Your instructions
Here the answer must be the exact run of lines from the line holding "get_resource_type : string" to the end of the material below, and nothing else.

>>>>>

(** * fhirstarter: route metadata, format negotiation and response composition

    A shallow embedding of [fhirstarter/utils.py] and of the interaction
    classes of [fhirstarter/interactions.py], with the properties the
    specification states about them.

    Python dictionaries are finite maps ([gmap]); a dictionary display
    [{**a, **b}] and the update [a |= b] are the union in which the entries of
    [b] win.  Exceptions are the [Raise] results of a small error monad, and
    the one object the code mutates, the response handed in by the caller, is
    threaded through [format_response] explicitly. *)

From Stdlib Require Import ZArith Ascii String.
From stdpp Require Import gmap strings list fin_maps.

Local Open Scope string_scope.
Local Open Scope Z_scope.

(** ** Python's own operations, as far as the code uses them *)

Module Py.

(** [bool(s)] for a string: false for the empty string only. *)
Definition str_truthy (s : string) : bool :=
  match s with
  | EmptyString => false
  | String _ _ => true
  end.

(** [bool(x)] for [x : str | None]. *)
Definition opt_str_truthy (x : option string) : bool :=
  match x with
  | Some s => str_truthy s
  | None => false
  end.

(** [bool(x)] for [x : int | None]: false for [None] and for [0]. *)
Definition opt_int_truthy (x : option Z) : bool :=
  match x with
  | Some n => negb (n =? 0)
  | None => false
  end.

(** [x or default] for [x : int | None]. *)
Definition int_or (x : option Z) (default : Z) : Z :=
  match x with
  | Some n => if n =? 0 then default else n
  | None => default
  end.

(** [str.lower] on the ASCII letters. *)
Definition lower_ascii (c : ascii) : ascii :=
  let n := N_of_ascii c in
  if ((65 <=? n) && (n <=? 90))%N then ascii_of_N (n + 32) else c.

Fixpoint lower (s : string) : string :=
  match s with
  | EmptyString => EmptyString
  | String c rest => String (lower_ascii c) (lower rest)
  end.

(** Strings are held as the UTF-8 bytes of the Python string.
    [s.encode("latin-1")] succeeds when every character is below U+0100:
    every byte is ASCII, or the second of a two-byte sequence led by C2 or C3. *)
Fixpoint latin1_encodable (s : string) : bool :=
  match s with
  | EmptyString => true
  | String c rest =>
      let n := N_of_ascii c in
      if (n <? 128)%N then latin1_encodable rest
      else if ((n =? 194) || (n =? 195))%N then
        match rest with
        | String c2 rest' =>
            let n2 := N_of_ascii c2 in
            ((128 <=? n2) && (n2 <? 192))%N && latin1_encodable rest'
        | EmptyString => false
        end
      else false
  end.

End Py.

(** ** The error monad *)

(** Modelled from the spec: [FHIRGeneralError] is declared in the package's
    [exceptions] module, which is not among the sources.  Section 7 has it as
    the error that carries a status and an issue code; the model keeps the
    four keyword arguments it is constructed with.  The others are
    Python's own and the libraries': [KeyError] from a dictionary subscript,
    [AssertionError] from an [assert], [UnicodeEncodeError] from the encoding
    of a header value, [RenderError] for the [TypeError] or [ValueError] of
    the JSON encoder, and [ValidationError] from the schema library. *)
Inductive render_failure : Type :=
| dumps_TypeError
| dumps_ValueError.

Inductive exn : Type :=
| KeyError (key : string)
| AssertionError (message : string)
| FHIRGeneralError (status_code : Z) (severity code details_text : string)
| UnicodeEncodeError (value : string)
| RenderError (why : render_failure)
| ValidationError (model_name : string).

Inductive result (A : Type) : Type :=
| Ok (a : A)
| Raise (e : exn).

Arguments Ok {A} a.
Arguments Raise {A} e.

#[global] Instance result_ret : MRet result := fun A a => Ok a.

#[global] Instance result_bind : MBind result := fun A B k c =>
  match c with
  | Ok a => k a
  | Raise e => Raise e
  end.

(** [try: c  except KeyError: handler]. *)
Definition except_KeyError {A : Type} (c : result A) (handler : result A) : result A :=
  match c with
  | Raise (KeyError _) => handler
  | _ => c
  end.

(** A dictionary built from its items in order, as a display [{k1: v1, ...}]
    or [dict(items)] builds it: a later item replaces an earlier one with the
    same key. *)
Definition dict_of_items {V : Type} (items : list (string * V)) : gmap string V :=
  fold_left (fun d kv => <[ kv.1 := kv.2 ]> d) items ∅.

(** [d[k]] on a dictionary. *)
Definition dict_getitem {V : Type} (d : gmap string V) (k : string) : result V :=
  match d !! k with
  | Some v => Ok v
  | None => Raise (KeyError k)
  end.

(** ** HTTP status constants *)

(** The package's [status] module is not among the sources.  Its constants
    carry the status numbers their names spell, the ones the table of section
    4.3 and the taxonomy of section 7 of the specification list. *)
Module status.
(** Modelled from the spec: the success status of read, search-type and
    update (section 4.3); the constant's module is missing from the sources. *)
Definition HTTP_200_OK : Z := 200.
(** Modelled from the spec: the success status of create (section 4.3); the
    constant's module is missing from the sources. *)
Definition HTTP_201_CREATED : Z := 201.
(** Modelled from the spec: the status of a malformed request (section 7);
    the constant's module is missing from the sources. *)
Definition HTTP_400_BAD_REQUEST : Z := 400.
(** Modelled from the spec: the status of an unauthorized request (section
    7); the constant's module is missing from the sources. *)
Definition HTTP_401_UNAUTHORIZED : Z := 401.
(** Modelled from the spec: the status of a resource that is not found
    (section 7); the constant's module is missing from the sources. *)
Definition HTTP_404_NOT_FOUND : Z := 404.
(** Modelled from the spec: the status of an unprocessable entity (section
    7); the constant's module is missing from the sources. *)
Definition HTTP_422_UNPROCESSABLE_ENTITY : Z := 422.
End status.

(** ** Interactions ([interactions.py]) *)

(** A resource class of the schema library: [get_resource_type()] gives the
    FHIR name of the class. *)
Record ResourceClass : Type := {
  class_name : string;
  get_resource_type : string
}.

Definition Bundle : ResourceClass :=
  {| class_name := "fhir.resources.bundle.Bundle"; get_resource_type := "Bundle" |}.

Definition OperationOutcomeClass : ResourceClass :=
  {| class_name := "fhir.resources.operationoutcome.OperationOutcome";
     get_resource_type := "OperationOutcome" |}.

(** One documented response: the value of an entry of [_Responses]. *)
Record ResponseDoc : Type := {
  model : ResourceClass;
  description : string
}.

<<<<<

Solution
  get_resource_type : string
}.

Definition Bundle : ResourceClass :=
  {| class_name := "fhir.resources.bundle.Bundle"; get_resource_type := "Bundle" |}.

Definition OperationOutcomeClass : ResourceClass :=
  {| class_name := "fhir.resources.operationoutcome.OperationOutcome";
     get_resource_type := "OperationOutcome" |}.

(** One documented response: the value of an entry of [_Responses]. *)
Record ResponseDoc : Type := {
  model : ResourceClass;
  description : string
}.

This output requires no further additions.